Excerpted records below:

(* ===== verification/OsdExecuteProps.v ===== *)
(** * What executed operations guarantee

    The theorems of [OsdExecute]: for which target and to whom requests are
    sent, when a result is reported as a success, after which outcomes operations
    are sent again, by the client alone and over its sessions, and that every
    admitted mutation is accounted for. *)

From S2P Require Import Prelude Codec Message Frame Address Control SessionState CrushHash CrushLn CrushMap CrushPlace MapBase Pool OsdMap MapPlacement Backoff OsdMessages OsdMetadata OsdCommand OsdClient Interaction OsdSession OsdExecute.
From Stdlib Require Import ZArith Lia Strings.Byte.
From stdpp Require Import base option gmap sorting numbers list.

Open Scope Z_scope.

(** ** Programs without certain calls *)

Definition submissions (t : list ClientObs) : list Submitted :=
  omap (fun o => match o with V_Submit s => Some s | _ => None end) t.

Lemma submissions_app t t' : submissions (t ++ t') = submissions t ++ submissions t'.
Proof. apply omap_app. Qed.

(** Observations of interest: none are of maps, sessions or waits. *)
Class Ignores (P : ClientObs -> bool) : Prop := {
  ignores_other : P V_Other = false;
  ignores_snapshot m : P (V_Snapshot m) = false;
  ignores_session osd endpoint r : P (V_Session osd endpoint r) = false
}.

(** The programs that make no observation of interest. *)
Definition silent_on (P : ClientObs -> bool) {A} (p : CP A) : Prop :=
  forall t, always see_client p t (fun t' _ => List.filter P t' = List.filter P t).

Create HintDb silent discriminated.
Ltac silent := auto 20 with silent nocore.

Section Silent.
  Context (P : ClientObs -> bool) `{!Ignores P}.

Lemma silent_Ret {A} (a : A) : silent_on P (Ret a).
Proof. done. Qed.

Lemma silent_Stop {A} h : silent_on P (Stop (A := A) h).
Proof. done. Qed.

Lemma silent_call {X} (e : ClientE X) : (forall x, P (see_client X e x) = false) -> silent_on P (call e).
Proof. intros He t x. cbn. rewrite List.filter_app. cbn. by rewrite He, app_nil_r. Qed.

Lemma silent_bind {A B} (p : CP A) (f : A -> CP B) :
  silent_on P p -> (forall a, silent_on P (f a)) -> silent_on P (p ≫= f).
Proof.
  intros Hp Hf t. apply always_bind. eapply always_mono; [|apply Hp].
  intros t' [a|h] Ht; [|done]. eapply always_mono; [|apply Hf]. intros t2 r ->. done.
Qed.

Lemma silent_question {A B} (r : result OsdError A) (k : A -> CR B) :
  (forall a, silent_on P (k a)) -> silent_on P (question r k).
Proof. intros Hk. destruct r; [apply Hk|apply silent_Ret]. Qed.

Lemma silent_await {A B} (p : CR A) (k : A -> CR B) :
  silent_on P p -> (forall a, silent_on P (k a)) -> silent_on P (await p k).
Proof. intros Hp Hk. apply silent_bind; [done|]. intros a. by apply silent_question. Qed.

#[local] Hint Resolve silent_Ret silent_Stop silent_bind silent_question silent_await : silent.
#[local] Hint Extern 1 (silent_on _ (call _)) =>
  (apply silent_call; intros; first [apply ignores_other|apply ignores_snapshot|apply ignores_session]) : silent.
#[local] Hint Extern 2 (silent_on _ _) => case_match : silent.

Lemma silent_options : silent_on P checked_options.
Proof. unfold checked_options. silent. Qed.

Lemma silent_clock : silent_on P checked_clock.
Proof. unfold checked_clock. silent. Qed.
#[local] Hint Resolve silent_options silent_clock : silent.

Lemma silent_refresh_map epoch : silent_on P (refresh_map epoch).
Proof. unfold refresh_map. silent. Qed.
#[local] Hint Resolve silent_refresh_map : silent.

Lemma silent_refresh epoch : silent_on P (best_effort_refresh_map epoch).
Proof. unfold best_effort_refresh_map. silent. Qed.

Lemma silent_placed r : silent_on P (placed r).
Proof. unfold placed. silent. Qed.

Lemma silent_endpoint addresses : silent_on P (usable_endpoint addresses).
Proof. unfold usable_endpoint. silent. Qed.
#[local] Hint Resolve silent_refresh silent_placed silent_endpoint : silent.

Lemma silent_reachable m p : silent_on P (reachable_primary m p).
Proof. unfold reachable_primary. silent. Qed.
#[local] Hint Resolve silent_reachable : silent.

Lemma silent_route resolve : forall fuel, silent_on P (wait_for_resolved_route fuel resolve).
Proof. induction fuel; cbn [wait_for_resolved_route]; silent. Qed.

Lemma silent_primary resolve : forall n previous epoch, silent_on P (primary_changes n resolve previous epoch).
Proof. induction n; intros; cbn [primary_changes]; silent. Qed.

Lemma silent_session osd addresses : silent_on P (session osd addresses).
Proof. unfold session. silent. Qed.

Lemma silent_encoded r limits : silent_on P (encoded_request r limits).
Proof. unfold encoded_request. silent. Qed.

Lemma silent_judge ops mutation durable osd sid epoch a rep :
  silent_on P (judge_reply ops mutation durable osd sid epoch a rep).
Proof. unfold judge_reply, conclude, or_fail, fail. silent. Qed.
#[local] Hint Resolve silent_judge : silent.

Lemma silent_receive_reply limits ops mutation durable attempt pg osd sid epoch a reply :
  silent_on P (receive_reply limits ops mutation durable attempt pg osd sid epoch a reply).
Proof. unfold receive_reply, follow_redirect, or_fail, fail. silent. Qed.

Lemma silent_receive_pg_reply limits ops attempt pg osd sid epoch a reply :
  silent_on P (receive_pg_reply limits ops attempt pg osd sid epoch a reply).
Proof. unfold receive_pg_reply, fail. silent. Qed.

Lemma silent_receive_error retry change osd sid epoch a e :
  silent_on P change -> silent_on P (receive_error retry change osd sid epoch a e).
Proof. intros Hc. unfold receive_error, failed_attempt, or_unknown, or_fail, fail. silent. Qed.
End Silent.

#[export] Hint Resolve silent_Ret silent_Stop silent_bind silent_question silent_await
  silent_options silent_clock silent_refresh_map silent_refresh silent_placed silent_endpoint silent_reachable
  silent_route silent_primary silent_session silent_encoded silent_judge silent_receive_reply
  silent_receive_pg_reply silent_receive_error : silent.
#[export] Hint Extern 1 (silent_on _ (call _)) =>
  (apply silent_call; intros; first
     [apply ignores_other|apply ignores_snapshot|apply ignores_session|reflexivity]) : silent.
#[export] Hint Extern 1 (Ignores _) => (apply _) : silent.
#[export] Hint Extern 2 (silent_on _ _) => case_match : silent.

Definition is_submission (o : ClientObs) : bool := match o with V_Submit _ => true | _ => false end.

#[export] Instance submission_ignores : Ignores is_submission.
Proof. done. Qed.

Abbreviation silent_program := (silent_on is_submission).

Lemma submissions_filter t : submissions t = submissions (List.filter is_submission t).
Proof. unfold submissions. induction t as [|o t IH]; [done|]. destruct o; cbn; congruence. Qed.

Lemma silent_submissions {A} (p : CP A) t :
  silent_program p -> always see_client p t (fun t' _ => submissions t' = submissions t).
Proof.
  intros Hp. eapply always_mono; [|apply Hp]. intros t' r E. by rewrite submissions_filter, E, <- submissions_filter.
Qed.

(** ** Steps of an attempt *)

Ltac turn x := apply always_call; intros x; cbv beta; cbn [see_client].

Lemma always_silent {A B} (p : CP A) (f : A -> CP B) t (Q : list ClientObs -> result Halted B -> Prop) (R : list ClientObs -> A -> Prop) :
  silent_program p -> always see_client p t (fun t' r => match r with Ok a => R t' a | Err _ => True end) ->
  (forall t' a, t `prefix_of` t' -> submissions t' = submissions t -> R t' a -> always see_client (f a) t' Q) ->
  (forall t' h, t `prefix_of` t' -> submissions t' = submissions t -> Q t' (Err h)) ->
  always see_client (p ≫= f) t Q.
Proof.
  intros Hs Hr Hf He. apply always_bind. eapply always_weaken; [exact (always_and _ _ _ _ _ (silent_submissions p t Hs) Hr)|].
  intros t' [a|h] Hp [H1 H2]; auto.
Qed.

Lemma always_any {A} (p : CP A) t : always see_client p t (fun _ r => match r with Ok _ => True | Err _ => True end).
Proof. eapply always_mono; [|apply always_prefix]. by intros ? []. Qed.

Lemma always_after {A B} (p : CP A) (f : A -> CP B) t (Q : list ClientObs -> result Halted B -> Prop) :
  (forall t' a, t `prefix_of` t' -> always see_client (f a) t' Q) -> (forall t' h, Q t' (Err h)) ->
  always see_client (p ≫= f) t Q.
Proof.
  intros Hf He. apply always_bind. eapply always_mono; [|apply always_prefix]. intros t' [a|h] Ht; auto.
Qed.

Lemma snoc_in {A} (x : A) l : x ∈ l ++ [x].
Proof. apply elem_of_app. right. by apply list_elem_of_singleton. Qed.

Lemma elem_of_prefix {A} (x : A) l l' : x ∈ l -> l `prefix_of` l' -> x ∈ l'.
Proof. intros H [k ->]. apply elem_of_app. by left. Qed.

End of Excerpted records.

> **What this task involves**
Among the lines above, return each one holding the string "mutation".

> **Task solution**
    admitted mutation is accounted for. *)
Lemma silent_judge ops mutation durable osd sid epoch a rep :
  silent_on P (judge_reply ops mutation durable osd sid epoch a rep).
Lemma silent_receive_reply limits ops mutation durable attempt pg osd sid epoch a reply :
  silent_on P (receive_reply limits ops mutation durable attempt pg osd sid epoch a reply).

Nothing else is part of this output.